Going back to Outbreak Company, while it was never a particularly well thought-out aspect of the story that modern Japan and a foreign, medieval, multi-species empire had reached a diplomatic solution without direct violence, it was a necessity for what Outbreak Company wanted to be and do.

This is important because the tone of Outbreak Company was always reliant in a certain sense on abstract stakes: the possibility of a civilization-ending war stemming from a diplomatic incident works well when all of the underage queen’s advisers spend an entire episode deciding what her swimsuit should look like.

outbreak swimsuit

This is their choice, because Japan is terrible.

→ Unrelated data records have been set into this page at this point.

(* ===== verification/Hash.v ===== *)
(** xxHash64, SHA-256 and BLAKE2b-256 (include/fsx/hash.hpp,
    src/core/hash.cpp).

    A pointer into the data is the list of the bytes behind it.  Reading
    through it is partial: a computation that would read past the end of the
    data, or would not stop, is [None]. *)
From S2P Require Import Prelude Words Endian.
From coqutil Require Import Word.LittleEndianList.

(** ** Words *)

Definition rotl64 (x r : Z) : Z := Z.lor (u64 (Z.shiftl x r)) (Z.shiftr x (64 - r)).
Definition rotr32 (x r : Z) : Z := Z.lor (Z.shiftr x r) (u32 (Z.shiftl x (32 - r))).
Definition rotr64 (x r : Z) : Z := Z.lor (Z.shiftr x r) (u64 (Z.shiftl x (64 - r))).

(** [p[i]] as an unsigned byte. *)
Definition deref (p : bytes) (i : nat) : option Z := byte.unsigned <$> p !! i.

(** The loop of [read64le] and [read32le]:
    [v |= uint64_t(p[i]) << (i * 8)]. *)
Definition readle (n : nat) (p : bytes) : option Z :=
  for_each (seq 0 n) (fun i v =>
    b ← deref p i; Some (Z.lor v (Z.shiftl b (Z.of_nat i * 8)))) 0.
Definition read64le : bytes -> option Z := readle 8.
Definition read32le : bytes -> option Z := readle 4.
Definition read32be (p : bytes) : option Z :=
  b0 ← deref p 0; b1 ← deref p 1; b2 ← deref p 2; b3 ← deref p 3;
  Some (Z.lor (Z.lor (Z.lor (Z.shiftl b0 24) (Z.shiftl b1 16)) (Z.shiftl b2 8)) b3).

(** [std::byte(v & 0xff)]. *)
Definition low_byte (v : Z) : byte := byte.of_Z (Z.land v 255).
(** [write32be(p + off, v)]. *)
Definition write32be (p : bytes) (off : nat) (v : Z) : bytes :=
  <[(off + 3)%nat := low_byte v]>
  (<[(off + 2)%nat := low_byte (Z.shiftr v 8)]>
  (<[(off + 1)%nat := low_byte (Z.shiftr v 16)]>
  (<[off := low_byte (Z.shiftr v 24)]> p))).
(** [write64le(p + off, v)]. *)
Definition write64le (p : bytes) (off : nat) (v : Z) : bytes :=
  foldl (fun p i => <[(off + i)%nat := low_byte (Z.shiftr v (Z.of_nat i * 8))]> p)
        p (seq 0 8).

(** [std::memcpy(dst, p, n)]. *)
Definition memcpy (dst p : bytes) (n : Z) : option bytes :=
  if (n <=? zlen p) && (n <=? zlen dst) then Some (splice dst 0 (take (Z.to_nat n) p))
  else None.

(** Element [i] of a fixed array. *)
Definition at_ (a : list Z) (i : nat) : Z := nth i a 0.

(** ** xxHash64 *)

Definition XXH_PRIME64_1 : Z := 11400714785074694791.
Definition XXH_PRIME64_2 : Z := 14029467366897019727.
Definition XXH_PRIME64_3 : Z := 1609587929392839161.
Definition XXH_PRIME64_4 : Z := 9650029242287828579.
Definition XXH_PRIME64_5 : Z := 2870177450012600261.

Definition xxh_round (acc input : Z) : Z :=
  let acc := u64 (acc + u64 (input * XXH_PRIME64_2)) in
  let acc := rotl64 acc 31 in
  u64 (acc * XXH_PRIME64_1).
Definition xxh_merge (acc val : Z) : Z :=
  let val := xxh_round 0 val in
  let acc := Z.lxor acc val in
  u64 (u64 (acc * XXH_PRIME64_1) + XXH_PRIME64_4).

(** One round of the loop on stripes of 32 bytes, without the moves of the
    cursor. *)
Definition xxh_stripe (p : bytes) (v : Z * Z * Z * Z) : option (Z * Z * Z * Z) :=
  let '(v1, v2, v3, v4) := v in
  k1 ← read64le p; k2 ← read64le (drop 8 p);
  k3 ← read64le (drop 16 p); k4 ← read64le (drop 24 p);
  Some (xxh_round v1 k1, xxh_round v2 k2, xxh_round v3 k3, xxh_round v4 k4).

(** The state of the long form before its merges: [do ... while (remaining >= 32)]
    behind [if (remaining >= 32)]. *)
Definition xxh_stripes (fuel : nat) (seed : Z) (p : bytes) :
    option (Z * Z * Z * Z * bytes * Z) :=
  let v1 := u64 (u64 (seed + XXH_PRIME64_1) + XXH_PRIME64_2) in
  let v2 := u64 (seed + XXH_PRIME64_2) in
  let v3 := seed in
  let v4 := u64 (seed - XXH_PRIME64_1) in
  while fuel (fun '(v, p, remaining) => 32 <=? remaining)
    (fun '(v, p, remaining) => v ← xxh_stripe p v; Some (v, drop 32 p, remaining - 32))
    (v1, v2, v3, v4, p, zlen p).

Definition xxh_long (v : Z * Z * Z * Z) : Z :=
  let '(v1, v2, v3, v4) := v in
  let h := u64 (u64 (u64 (rotl64 v1 1 + rotl64 v2 7) + rotl64 v3 12) + rotl64 v4 18) in
  let h := xxh_merge h v1 in
  let h := xxh_merge h v2 in
  let h := xxh_merge h v3 in
  xxh_merge h v4.
Lemma record_fields r :
  record_ok r ->
  let b := encode_record r in
  read_le32 b 0 = RECORD_MAGIC /\ read_le16 b 4 = RECORD_VERSION /\
  read_le16 b 6 = type_code (rtype r) /\ read_le64 b 8 = sequence r /\
  read_le64 b 16 = transaction_id r /\ read_le64 b 24 = source_block r /\
  read_le64 b 32 = destination_block r /\ read_le64 b 40 = block_count r /\
  read_le64 b 48 = inode r /\ read_le64 b 56 = aux r /\
  read_le32 b 64 = data_crc32c r /\ read_le32 b 68 = rstate r.
Proof.
  intros (H1 & H2 & H3 & H4 & H5 & H6 & H7 & H8 & H9).
  pose proof (type_code_bound (rtype r)).
  assert (Ht : in_width 16 (type_code (rtype r))) by (split; lia).
  cbv zeta. unfold encode_record. cbv zeta. split_and!; rd; done.
Qed.

Lemma decode_encode_record r : record_ok r -> decode_record (encode_record r) = Ok r.
Proof.
  intros Hr. pose proof (zlen_encode_record r) as Hl.
  pose proof (encode_record_sealed r) as Hseal.
  destruct (record_fields r Hr)
    as (F1 & F2 & F3 & F4 & F5 & F6 & F7 & F8 & F9 & F10 & F11 & F12).
  unfold decode_record. rewrite Hl, F1, F2, !Z.eqb_refl.
  change (128 <? 128) with false. cbn [negb orb]. cbv zeta.
  rewrite (slice_unsealed _ 124 128) by lia. rewrite Hseal, Z.eqb_refl. cbn [negb].
  rewrite F3, F4, F5, F6, F7, F8, F9, F10, F11, F12.
  pose proof (type_code_bound (rtype r)).
  destruct (Z.ltb_spec (type_code (rtype r)) 1); [lia|].
  destruct (Z.ltb_spec 12 (type_code (rtype r))); [lia|]. cbn [orb].
  rewrite type_of_code. by destruct r.
Qed.

(** Only the first bytes of a range matter to the decoders. *)
Lemma decode_record_ok_fields b r : decode_record b = Ok r -> record_ok r.
Proof.
  unfold decode_record. cbv zeta. intros H. res_inv. unfold record_ok. cbn.
  split_and!; first [exact (read_le_bound 8 b _) | exact (read_le_bound 4 b _)].
Qed.

Lemma decode_header_ok_fields b h :
  decode_header b = Ok h ->
  identity_ok (dh_id h) /\ in_width 64 (dh_sequence h) /\ in_width 64 (dh_record_count h).
Proof.
  intros Hd. destruct (decode_header_sealed b h Hd) as [Hl _].
  unfold decode_header in Hd. cbv zeta in Hd. res_inv. unfold identity_ok. cbn.
  rewrite !zlen_slice by lia.
  split_and!; try done; exact (read_le_bound 8 b _).
Qed.

(** ** Properties *)

(** A journal header and a journal record whose fields fit their struct
    fields are read back exactly as they were written. *)
Theorem journal_codec_roundtrip (id : JournalIdentity) (seq count : Z) (p : OperationPhase)
    (r : JournalRecord) (Hid : identity_ok id) (Hseq : in_width 64 seq)
    (Hcount : in_width 64 count) (Hr : record_ok r) :
  decode_header (encode_header id seq p count) = Ok (mkHeader id seq p count) /\
  decode_record (encode_record r) = Ok r.
Proof. split; [by apply decode_encode_header | by apply decode_encode_record]. Qed.

Definition demo_identity : JournalIdentity :=
  mkIdentity (replicate 16 Byte.x0a) (replicate 16 Byte.x0b) 1048576 524288.
Definition demo_record (seq : Z) : JournalRecord :=
  mkRecord relocation_intent seq 7 100 200 4 12 0 0xdeadbeef 1.

Lemma journal_codec_roundtrip_witness :
  record_ok (demo_record 3) /\ decode_record (encode_record (demo_record 3)) = Ok (demo_record 3).
Proof.
  assert (Hr : record_ok (demo_record 3)) by (by apply (bool_decide_unpack _)).
  assert (Hid : identity_ok demo_identity) by (by apply (bool_decide_unpack _)).
  split; [exact Hr|].
  exact (proj2 (journal_codec_roundtrip demo_identity 1 0 prepared (demo_record 3)
    Hid ltac:(by split) ltac:(by split) Hr)).
Defined.

(** Damage to a header or a record that is accepted by the decoder, when
    it stays inside a window of four bytes on one side of the checksum's
    offset, is always reported: the damaged bytes are never accepted. *)
Theorem journal_decoders_detect_damage (pre x y post : bytes) (h : DecodedHeader)
    (r : JournalRecord) (Hlen : length x = length y) (Hwin : (length x <= 4)%nat)
    (Hne : x <> y) :
  (decode_header (pre ++ x ++ post) = Ok h ->
   zlen pre + zlen x <= 4092 \/ 4092 <= zlen pre /\ zlen pre + zlen x <= 4096 ->
   Result_bool (decode_header (pre ++ y ++ post)) = false) /\
  (decode_record (pre ++ x ++ post) = Ok r ->
   zlen pre + zlen x <= 124 \/ 124 <= zlen pre /\ zlen pre + zlen x <= 128 ->
   Result_bool (decode_record (pre ++ y ++ post)) = false).
Proof.
  split; intros Hd Hw.
  - destruct (decode_header (pre ++ y ++ post)) as [h'|] eqn:Hd'; [exfalso|done].
    apply decode_header_sealed in Hd as [Hl Hs], Hd' as [_ Hs'].
    apply Hne. apply (sealed_burst 4092 pre x y post); done || lia.
  - destruct (decode_record (pre ++ y ++ post)) as [h'|] eqn:Hd'; [exfalso|done].
    apply decode_record_sealed in Hd as [Hl Hs], Hd' as [_ Hs'].
    apply Hne. apply (sealed_burst 124 pre x y post); done || lia.
Qed.

Lemma journal_decoders_detect_damage_witness :
  let b := encode_record (demo_record 3) in
  let damaged := splice b 40 [Byte.xff] in
  Result_bool (decode_record b) = true /\ Result_bool (decode_record damaged) = false.
Proof.
  assert (Hr : record_ok (demo_record 3)) by (by apply (bool_decide_unpack _)).
  pose proof (decode_encode_record _ Hr) as Hd. intros b damaged.
  split; [unfold b; by rewrite Hd|].
  assert (Hlen : length [Byte.x04] = length [Byte.xff]) by reflexivity.
  assert (Hw : (length [Byte.x04] <= 4)%nat) by (cbn [length]; lia).
  assert (Hne : [Byte.x04] <> [Byte.xff]) by discriminate.
  assert (Hz : zlen (take 40 b) = 40)
    by (unfold b, zlen; rewrite length_take; pose proof (zlen_encode_record (demo_record 3));
        unfold zlen in *; lia).
  change (Result_bool (decode_record (take 40 b ++ [Byte.xff] ++ drop 41 b)) = false).
  refine (proj2 (journal_decoders_detect_damage (take 40 b) [Byte.x04] [Byte.xff] (drop 41 b)
            (mkHeader demo_identity 0 prepared 0) (demo_record 3) Hlen Hw Hne) _ _).
  - replace (take 40 b ++ [Byte.x04] ++ drop 41 b) with b; [exact Hd|].
    vm_compute. reflexivity.
  - left. rewrite Hz. change (40 + 1 <= 124). lia.
Defined.
Lemma slot_header_0 img : decode_header (slice img 0 4096) = slot_header img 0.
Proof. unfold slot_header. by rewrite Z.mul_0_l. Qed.
Lemma slot_header_1 img : decode_header (slice img header_bytes 4096) = slot_header img 1.
Proof. unfold slot_header. by rewrite Z.mul_1_l. Qed.

Lemma load_spec j h f :
  dev_file h (device_ j) f ->
  wp (load j) h (load_post j h (fun j' => exists hd rs,
    load_image (content f) = Ok (hd, rs) /\
    j' = set_status (loaded_status (status_ j) (content f) hd rs) j)).
Proof.
  intros Hf. pose proof (zlen_content _ _ (proj2 Hf)) as Hlen. unfold load.
  eapply wpJ_read; [exact Hf|lia|lia| |by intros e h' ?|by intros s h' ?].
  intros h1 Hq1 _. pose proof (dev_file_quiet _ _ _ _ Hq1 Hf) as Hf1.
  eapply wpJ_read; [exact Hf1|unfold header_bytes; lia|lia| | |].
  2: { intros e h' Hq. split_and!; try done. by eapply quiet_trans. }
  2: { intros e h' Hq. split_and!; try done. by eapply quiet_trans. }
  intros h2 Hq2 _. pose proof (dev_file_quiet _ _ _ _ Hq2 Hf1) as Hf2.
  assert (Hq : quiet h h2) by (by eapply quiet_trans).
  apply wpJ_update. cbv zeta. unfold load_image.
  rewrite slot_header_0, slot_header_1. unfold loaded_status.
  generalize (slot_header (content f) 0), (slot_header (content f) 1). intros da db.
  destruct (select_header _ _) as [hd|e] eqn:Esel; cbn [bindR]; [|by split_and!].
  apply wpJ_update. apply wpJ_this. cbn [device_ status_ set_status record_count with_header].
  rewrite Hlen. destruct (capacity_of _ <? _); [by split_and!|].
  apply wpJ_update. eapply wp_mono; [eapply load_records_spec; [exact Hf2|lia]|].
  intros o h3 Hpost. eapply load_post_quiet in Hpost; [|exact Hq].
  destruct Hpost as (Hq3 & Hne & Hnf & Hok). split_and!; try done.
  intros j' Ho. destruct (Hok j' Ho) as (rs & Hrs & ->). exists hd, rs.
  cbn in Hrs. rewrite Hrs. cbn [bindR]. split; [done|]. done.
Qed.

(** ** Writes of a method *)

(** From [h] to [h'] only chunks of [data] at [off] became pending in the file
    [f] behind [fd], all of them when [full]. *)
Definition wrote (fd off : Z) (data : bytes) (f : File) (h h' : Host) (full : Prop) : Prop :=
  exists ws, Forall (chunk off data) ws /\
    with_files (<[fd := add_writes ws f]> (h_files h)) h h' /\
    (full -> content (add_writes ws f) = splice (content f) off data).

Lemma write_post_wrote {A} fd off data f h (o : Outcome A) h' :
  write_post fd off data f h o h' -> wrote fd off data f h h' (exists a, o = Ret a).
Proof.
  intros (_ & ws & H1 & H2 & H3). exists ws. split_and!; try done.
  intros [a Ha]. by apply (H3 a).
Qed.

Lemma chunk_app_l off d1 d2 w : chunk off d1 w -> chunk off (d1 ++ d2) w.
Proof.
  unfold chunk. intros (H1 & H2 & H3). pose proof (zlen_nonneg d2). pose proof (zlen_nonneg w.2).
  rewrite zlen_app. split_and!; [lia|lia|]. by rewrite slice_app_l by lia.
Qed.

Lemma chunk_app_r off d1 d2 w : chunk (off + zlen d1) d2 w -> chunk off (d1 ++ d2) w.
Proof.
  unfold chunk. intros (H1 & H2 & H3). pose proof (zlen_nonneg d1).
  rewrite zlen_app. split_and!; [lia|lia|]. rewrite slice_app_r by lia.
  rewrite H3 at 1. f_equal. lia.
Qed.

Besides the very troubling ethical implications of seeing 20 minutes of this:

shields don't stop bullets

There are some awful tonal implications. According to the opening and closing sequences, Gate is a lighthearted “modern” anime, meaning the main character will win all the time while an ever-increasing cast of diverse females follows him around and falls for him. There’s nothing wrong with “light” entertainment, just like there’s nothing wrong with the occasional comfort food.

It’s gross (in a different way than all of the other anime airing these days) for the audience to watch girls become attracted to a main character when he is literally willing to shoot at their friends, families, etc, like he’s in a Call of Duty game. (It’s kinda like a PETA-friendly menu which shows you pictures of how your burger was slaughtered, and what the cow’s name was.)

But more importantly, episode 2 of Gate isn’t just boring, it misses the point: after the first wave of knights is killed by the JSDF, cut the fuck away and get on with your plot. We get that you have a sworn a blood feud with Outbreak Company and you’ll never let anyone forget that “That’s not what would happen” if the JSDF fought medieval knights, but seriously, move on.

Whatever story you want to tell, or whatever idea you want to express, show that to the audience. If your only idea is, “Fuck this contrivance that Outbreak Company was built on,” then fine, but it doesn’t take a season to sell me on this idea (it doesn’t take even an entire episode).

On the plus side, Gate features a contender for “Anime Line of the Year” (always a good way to start a show):

Don't insult my waifu.

No empty threat, given that’s it coming from a person who we’ve seen do this:

Gate killing a man

Knife for the Knife God

Final Verdict:

Gate is trash, but not irredeemable. It has something to say (“Fuck Outbreak Company“), and that main character is rehash of an archetype we haven’t seen commonly since the late ’90s. If Gate stops its obsession with watching Japanese soldiers mowing down DnD parties, it could end up working. I’ll have to watch a lot more of this trash to see.